Collected data entries

#[global] Program Instance laws : ExternalIdentityDirectoryLaws t :=
  {| ed_owner := owner; ed_wf := keyed |}.
Next Obligation. intros d r o. cbn. rewrite ownerOf_owner. congruence. Qed.
Next Obligation.
  intros l d Hd. cbn. destruct (attach l d) as [r d'] eqn:Hr.
  apply attach_cases in Hr as [(-> & _)|(_ & _ & _ & ->)]; [done|]. by apply keyed_insert.
Qed.
Next Obligation.
  intros d l d' [(-> & Hown & _ & Hl)|(_ & Hl & Hn & ->)]%attach_cases; (split; [by auto|]).
  - specialize (Hown eq_refl). split; [by right|]. intros k'. case_decide; by subst.
  - split; [by left|]. intros k'. by rewrite owner_insert.
Qed.
Next Obligation.
  intros d l. cbn. destruct (attach l d) as [r d'] eqn:Hr.
  apply attach_cases in Hr as [(-> & _)|(-> & _)]; done.
Qed.
Next Obligation.
  intros d r expected d' [(_ & ? & _)|(_ & Hown & ->)]%detach_cases; [done|].
  split; [done|]. intros k'. by rewrite owner_delete.
Qed.
Next Obligation.
  intros d r expected. cbn. destruct (detach r expected d) as [res d'] eqn:Hr.
  apply detach_cases in Hr as [(-> & _)|(-> & _)]; done.
Qed.
Next Obligation.
  intros r d Hd. cbn. destruct (updatePresentation r d) as [res d'] eqn:Hr.
  apply updatePresentation_cases in Hr as [(-> & _)|(_ & _ & u & Hu & ->)]; [done|].
  destruct Hd. split; [done|]. simpl. by apply map_Forall_insert_2.
Qed.
Next Obligation.
  intros d r. cbn. destruct (updatePresentation r d) as [res d'] eqn:Hr.
  by apply updatePresentation_cases in Hr as [(-> & _)|(_ & _ & u & Hu & ->)].
Qed.
Next Obligation.
  intros r old new d Hd. cbn. destruct (reassign r old new d) as [res d'] eqn:Hr.
  apply reassign_cases in Hr as [(-> & _)|(ref & Hm & _ & ->)]; [done|].
  destruct Hd as [Ho Hp]. split; [|done]. simpl. apply map_Forall_insert_2; [|done].
  simpl. by apply Ho in Hm.
Qed.
Next Obligation.
  intros d r old new d' [(_ & ? & _)|(ref & Hm & _ & ->)]%reassign_cases; [done|].
  split; [unfold owner; by rewrite Hm|]. intros k'. by rewrite (owner_insert _ _ _ _ k').
Qed.
Next Obligation.
  intros d r old new. cbn. destruct (reassign r old new d) as [res d'] eqn:Hr.
  apply reassign_cases in Hr as [(-> & _)|(ref & Hm & -> & _)]; done.
Qed.
Next Obligation.
  intros d o refs Hd Hr. cbn in Hr. rewrite (externalIdentitiesOf_keys _ _ _ Hd Hr).
  split; [apply scan_keys_NoDup|]. intros k. rewrite elem_of_scan_keys. unfold owner.
  destruct (m_owners d !! k) as [[? ?]|]; naive_solver.
Qed.
End InMemoryExternalIdentityDirectory.

(** ** A link is established only through verification *)

Section link_history.
Import IdentityLink.

(** The last time a link advanced into [to], it came from [from], in time. *)
Lemma advanced_through m from to cs l :
  forward m = Some (from, to) -> isTerminalLinkState to = false ->
  state l <> to -> state (run_moves cs l) = to ->
  exists cs1 now cs2, cs = cs1 ++ (m, now) :: cs2 /\
    state (run_moves cs1 l) = from /\ now < expiresAt l.
Proof.
  intros Hm Hto Hl Hs.
  destruct (crossing (fun c l => (run_move c l).2) (fun l => state l = to) cs l Hl Hs)
    as (cs1 & [m' now] & cs2 & -> & Hno & Hyes). fold (run_moves cs1 l) in *.
  destruct (run_move_state m' now (run_moves cs1 l)) as [E|[(from' & to' & Hf & E1 & E2 & Hlt)|Ht]];
    [congruence| |congruence].
  assert (m' = m /\ from' = from) as [-> ->] by (destruct m, m'; naive_solver congruence).
  destruct (run_moves_frame cs1 l) as [s Hs1]. rewrite Hs1 in Hlt. eauto 10.
Qed.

• _What you are asked to do_
Transcribe, exactly and without additions, the lines of the records above, beginning with the line that contains "state l <> to" and ending with the line that contains "as (cs1 & [m'", both included.

• _Worked solution_
  state l <> to -> state (run_moves cs l) = to ->
  exists cs1 now cs2, cs = cs1 ++ (m, now) :: cs2 /\
    state (run_moves cs1 l) = from /\ now < expiresAt l.
Proof.
  intros Hm Hto Hl Hs.
  destruct (crossing (fun c l => (run_move c l).2) (fun l => state l = to) cs l Hl Hs)
    as (cs1 & [m' now] & cs2 & -> & Hno & Hyes). fold (run_moves cs1 l) in *.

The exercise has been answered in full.